(** X22: in operation the delete handler never unlinks the backing file.
    In every state the API can bring about, no stored photo path leads the
    handler to [data/users.json], and a delete request answered 200 leaves
    the backing file holding a store in which the profile of the user is
    still found. *)
Theorem reachable_delete_keeps_store f db name photoUrl rnd res f' :
  reachable f → loadDb f = Done db →
  serve f (POST_delete_photo name photoUrl) rnd = Some (res, f') →
  status res = 200%nat →
  (∀ u p l x, byUsername db !! u = Some p → photos p = Some l → x ∈ l →
     path_join ROOT_DIR (if startsWith x "/" then substring 1 x else x)
     ≠ path_join (path_join ROOT_DIR "data") "users.json")
  ∧ ∃ db', f' = Saved db' ∧ is_Some (byUsername db' !! toLowerCase (trim name)).
Proof.
  intros (db0 & Hdb0 & Hsafe)%reachable_safe Hdb Hrun Hok.
  assert (db0 = db) as -> by congruence.
  split.
  - intros u p l x Hp Hl Hx. specialize (Hsafe _ _ _ Hp Hl).
    rewrite Forall_forall in Hsafe. by apply (Hsafe x).
  - simpl in Hrun.
    destruct (delete_photo f name photoUrl) as [[res0 f0]|e] eqn:Hdel.
    + simplify_eq.
      apply delete_photo_cases in Hdel
        as [[_ Hne]|(_ & db0 & url & p & l1 & l2 & Hdb0' & _ & Hp & Hl & _ & ->)];
        [done|].
      assert (db0 = db) as -> by congruence.
      rewrite unlinkSync_other.
      * eexists. split; [reflexivity|]. simpl. rewrite lookup_insert_eq. eauto.
      * specialize (Hsafe _ _ _ Hp Hl). rewrite Forall_forall in Hsafe.
        apply Hsafe. set_solver.
    + by apply delete_photo_never_raises in Hdel.
Qed.

End Always.

(** ** The further properties on the sample data *)

Section Reruns.
Import Sample Fixture.
Local Existing Instance Posix.platform.

Lemma get_after_update_witness :
  serve (Saved alice_store) (GET_user " ALICE") []
  = Some ({| status := 200;
             body := JsonUser "alice" "hello"
                       ["/uploads/photos/alice/1735000000000-42.png"]
                       (if truthy "4fzyo8" then Some "4fzyo8" else None) |},
          Saved alice_store).
Proof.
  refine (get_after_update NoFile "Alice " "hello" (Multipart [picture]) [typical]
            "alice" "hello" ["/uploads/photos/alice/1735000000000-42.png"]
            "4fzyo8" "/u/4fzyo8" (Saved alice_store) " ALICE" [] _ _ _).
  - reflexivity.
  - reflexivity.
  - discriminate.
Defined.

Lemma shortUrl_resolves_witness :
  "/u/4fzyo8" = "/u/" +:+ "4fzyo8"
  ∧ serve (Saved alice_store) (GET_u " 4fzyo8") []
    = Some ({| status := 302;
               body := Redirect ("/tree.html?user=" +:+ encodeURIComponent "alice") |},
            Saved alice_store).
Proof.
  refine (shortUrl_resolves NoFile "Alice " "hello" (Multipart [picture]) [typical]
            "alice" "hello" ["/uploads/photos/alice/1735000000000-42.png"]
            "4fzyo8" "/u/4fzyo8" (Saved alice_store) " 4fzyo8" [] _ _ _).
  - reflexivity.
  - reflexivity.
  - discriminate.
Defined.

Lemma update_resubmitted_witness :
  serve (Saved alice_store) (POST_config "Alice " "hello" (Multipart [])) [half]
  = Some ({| status := 200;
             body := JsonSaved "alice" "hello"
                       ["/uploads/photos/alice/1735000000000-42.png"]
                       "4fzyo8" "/u/4fzyo8" |},
          Saved alice_store).
Proof.
  refine (update_resubmitted NoFile "Alice " "hello" (Multipart [picture]) [typical]
            "alice" "hello" ["/uploads/photos/alice/1735000000000-42.png"]
            "4fzyo8" "/u/4fzyo8" (Saved alice_store) (Multipart []) [half] _ _ _ _).
  - reflexivity.
  - discriminate.
  - discriminate.
  - reflexivity.
Defined.
(** * PULSE System Monitor: the time-series pattern and anomaly engine

    A shallow embedding of the memory monitor's analysis code
    ([memory-monitor/scripts/ml_anomaly_detector.py], [memory_monitor.py]
    and [process_tracker.py]) and the properties its specification states.

    Numbers.  The analysis works on Python and NumPy floats.  They are
    embedded as real numbers: every arithmetic operation is exact, so
    rounding error is outside the model.  What is kept is everything the
    engine decides on: thresholds, guards, divisions by zero (which raise
    in Python and are modelled as raising), window sizes and the order of
    operations.  A property that compares a computed statistic with a
    threshold is therefore a property of the code up to the rounding of
    that statistic.  The one place where the textual form of a double
    matters, the hash of a process fingerprint, is modelled on binary64
    floats: there the doubles are taken as the code computes them, and
    their arithmetic is not modelled. *)

From stdpp Require Import base decidable option list gmap strings.
From Stdlib Require Import ZArith Reals Lra Lia Ascii.
From Stdlib Require Floats DecimalString.

Local Open Scope R_scope.

(** Comparisons of reals are decided classically; [decide] plays the part
    of Python's comparison operators. *)
#[global] Instance Rlt_decision (x y : R) : Decision (x < y) := Rlt_dec x y.
#[global] Instance Rgt_decision (x y : R) : Decision (x > y) := Rgt_dec x y.
#[global] Instance Rle_decision (x y : R) : Decision (x <= y) := Rle_dec x y.
#[global] Instance Rge_decision (x y : R) : Decision (x >= y) := Rge_dec x y.
#[global] Instance Req_decision : EqDecision R := Req_dec_T.

(** ** Python values and exceptions *)

Module Py.

(** The exceptions the modelled code can raise, and the failure of the
    optional model backend. *)
Inductive exn : Type :=
| ZeroDivisionError
| ModelError (cause : string).

Inductive result (A : Type) : Type :=
| Ok (a : A)
| Raise (e : exn).
Arguments Ok {A} a.
Arguments Raise {A} e.

Definition bind {A B} (r : result A) (k : A → result B) : result B :=
  match r with
  | Ok a => k a
  | Raise e => Raise e
  end.

(** [a / b] on Python numbers: division by zero raises. *)
Definition div (a b : R) : result R :=
  if decide (b = 0) then Raise ZeroDivisionError else Ok (a / b).

(** [max(xs)] of the builtins; [max] of an empty sequence raises in
    Python, every call in the modelled code is guarded by a non-emptiness
    test. *)
Definition max (xs : list R) : R :=
  match xs with
  | [] => 0
  | x :: rest => foldl Rmax x rest
  end.

End Py.

#[global] Instance result_ret : MRet Py.result := @Py.Ok.
#[global] Instance result_bind : MBind Py.result :=
  fun A B k r => Py.bind r k.

(** ** The NumPy functions the engine calls *)

Module Np.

## The task
What are the lines, exactly as written above, from the line with "Local Open Scope R_scope." to the line with "fun A B k r => Py.bind r k.", both included? Output only those.

## Problem solution
Local Open Scope R_scope.

(** Comparisons of reals are decided classically; [decide] plays the part
    of Python's comparison operators. *)
#[global] Instance Rlt_decision (x y : R) : Decision (x < y) := Rlt_dec x y.
#[global] Instance Rgt_decision (x y : R) : Decision (x > y) := Rgt_dec x y.
#[global] Instance Rle_decision (x y : R) : Decision (x <= y) := Rle_dec x y.
#[global] Instance Rge_decision (x y : R) : Decision (x >= y) := Rge_dec x y.
#[global] Instance Req_decision : EqDecision R := Req_dec_T.

(** ** Python values and exceptions *)

Module Py.

(** The exceptions the modelled code can raise, and the failure of the
    optional model backend. *)
Inductive exn : Type :=
| ZeroDivisionError
| ModelError (cause : string).

Inductive result (A : Type) : Type :=
| Ok (a : A)
| Raise (e : exn).
Arguments Ok {A} a.
Arguments Raise {A} e.

Definition bind {A B} (r : result A) (k : A → result B) : result B :=
  match r with
  | Ok a => k a
  | Raise e => Raise e
  end.

(** [a / b] on Python numbers: division by zero raises. *)
Definition div (a b : R) : result R :=
  if decide (b = 0) then Raise ZeroDivisionError else Ok (a / b).

(** [max(xs)] of the builtins; [max] of an empty sequence raises in
    Python, every call in the modelled code is guarded by a non-emptiness
    test. *)
Definition max (xs : list R) : R :=
  match xs with
  | [] => 0
  | x :: rest => foldl Rmax x rest
  end.

End Py.

#[global] Instance result_ret : MRet Py.result := @Py.Ok.
#[global] Instance result_bind : MBind Py.result :=
  fun A B k r => Py.bind r k.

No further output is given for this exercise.